[Data for analysis]

(** * RStudio session modules: Zotero collections and the default preferences layer

    A shallow embedding of
    - [src/cpp/session/modules/zotero/ZoteroCollections.hpp]: the collection
      spec and collection value types, the collection source interface and
      the two entry points [getLibrary] and [getCollections];
    - [src/cpp/session/modules/prefs/UserPrefsDefaultLayer.cpp]: [readPrefs]
      and [validatePrefs] of the default preferences layer.

    C++ [int] is read as [Z] (no arithmetic is performed on versions, so no
    wrap-around can occur), [std::string] as [string], [std::vector] as
    [list], a struct as a record, inheritance as an embedded base record
    with a coercion. *)

From Stdlib Require Import String List ZArith Bool Arith Lia Permutation.
From ExtLib Require Import Structures.Monad Structures.MonadState Data.Monads.StateMonad.
Import ListNotations.
Import MonadNotation.

Local Open Scope string_scope.
Local Open Scope monad_scope.

(* ===================================================================== *)
(** ** core::Error *)
(* ===================================================================== *)

Module core.

(** Modelled from the spec: [core::Error] is only forward-declared in the
    header and its class is not among the sources.  The error taxonomy is
    the one of section 7 of the specification: transport or backend
    failure, partial-name failure, contract violation (version regression,
    missing name) and preferences-layer failure. *)
Inductive ErrorKind : Type :=
| TransportFailure
| PartialNameFailure
| ContractViolation
| PreferencesFailure.

(** An [Error] is either [Success()] or a failure with its kind and a
    human-readable message. *)
Inductive Error : Type :=
| Success
| Failure (kind : ErrorKind) (message : string).

(** [Error::operator bool]: true exactly for a non-success error. *)
Definition isError (e : Error) : bool :=
  match e with
  | Success => false
  | Failure _ _ => true
  end.

End core.

(* ===================================================================== *)
(** ** core::json *)
(* ===================================================================== *)

Module json.

#[local] Set Warnings "-register-all".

[/Data for analysis]

_Exercise instructions_.
Your task is to reproduce the full listing exactly.

_Result_.
(** * RStudio session modules: Zotero collections and the default preferences layer

    A shallow embedding of
    - [src/cpp/session/modules/zotero/ZoteroCollections.hpp]: the collection
      spec and collection value types, the collection source interface and
      the two entry points [getLibrary] and [getCollections];
    - [src/cpp/session/modules/prefs/UserPrefsDefaultLayer.cpp]: [readPrefs]
      and [validatePrefs] of the default preferences layer.

    C++ [int] is read as [Z] (no arithmetic is performed on versions, so no
    wrap-around can occur), [std::string] as [string], [std::vector] as
    [list], a struct as a record, inheritance as an embedded base record
    with a coercion. *)

From Stdlib Require Import String List ZArith Bool Arith Lia Permutation.
From ExtLib Require Import Structures.Monad Structures.MonadState Data.Monads.StateMonad.
Import ListNotations.
Import MonadNotation.

Local Open Scope string_scope.
Local Open Scope monad_scope.

(* ===================================================================== *)
(** ** core::Error *)
(* ===================================================================== *)

Module core.

(** Modelled from the spec: [core::Error] is only forward-declared in the
    header and its class is not among the sources.  The error taxonomy is
    the one of section 7 of the specification: transport or backend
    failure, partial-name failure, contract violation (version regression,
    missing name) and preferences-layer failure. *)
Inductive ErrorKind : Type :=
| TransportFailure
| PartialNameFailure
| ContractViolation
| PreferencesFailure.

(** An [Error] is either [Success()] or a failure with its kind and a
    human-readable message. *)
Inductive Error : Type :=
| Success
| Failure (kind : ErrorKind) (message : string).

(** [Error::operator bool]: true exactly for a non-success error. *)
Definition isError (e : Error) : bool :=
  match e with
  | Success => false
  | Failure _ _ => true
  end.

End core.

(* ===================================================================== *)
(** ** core::json *)
(* ===================================================================== *)

Module json.

#[local] Set Warnings "-register-all".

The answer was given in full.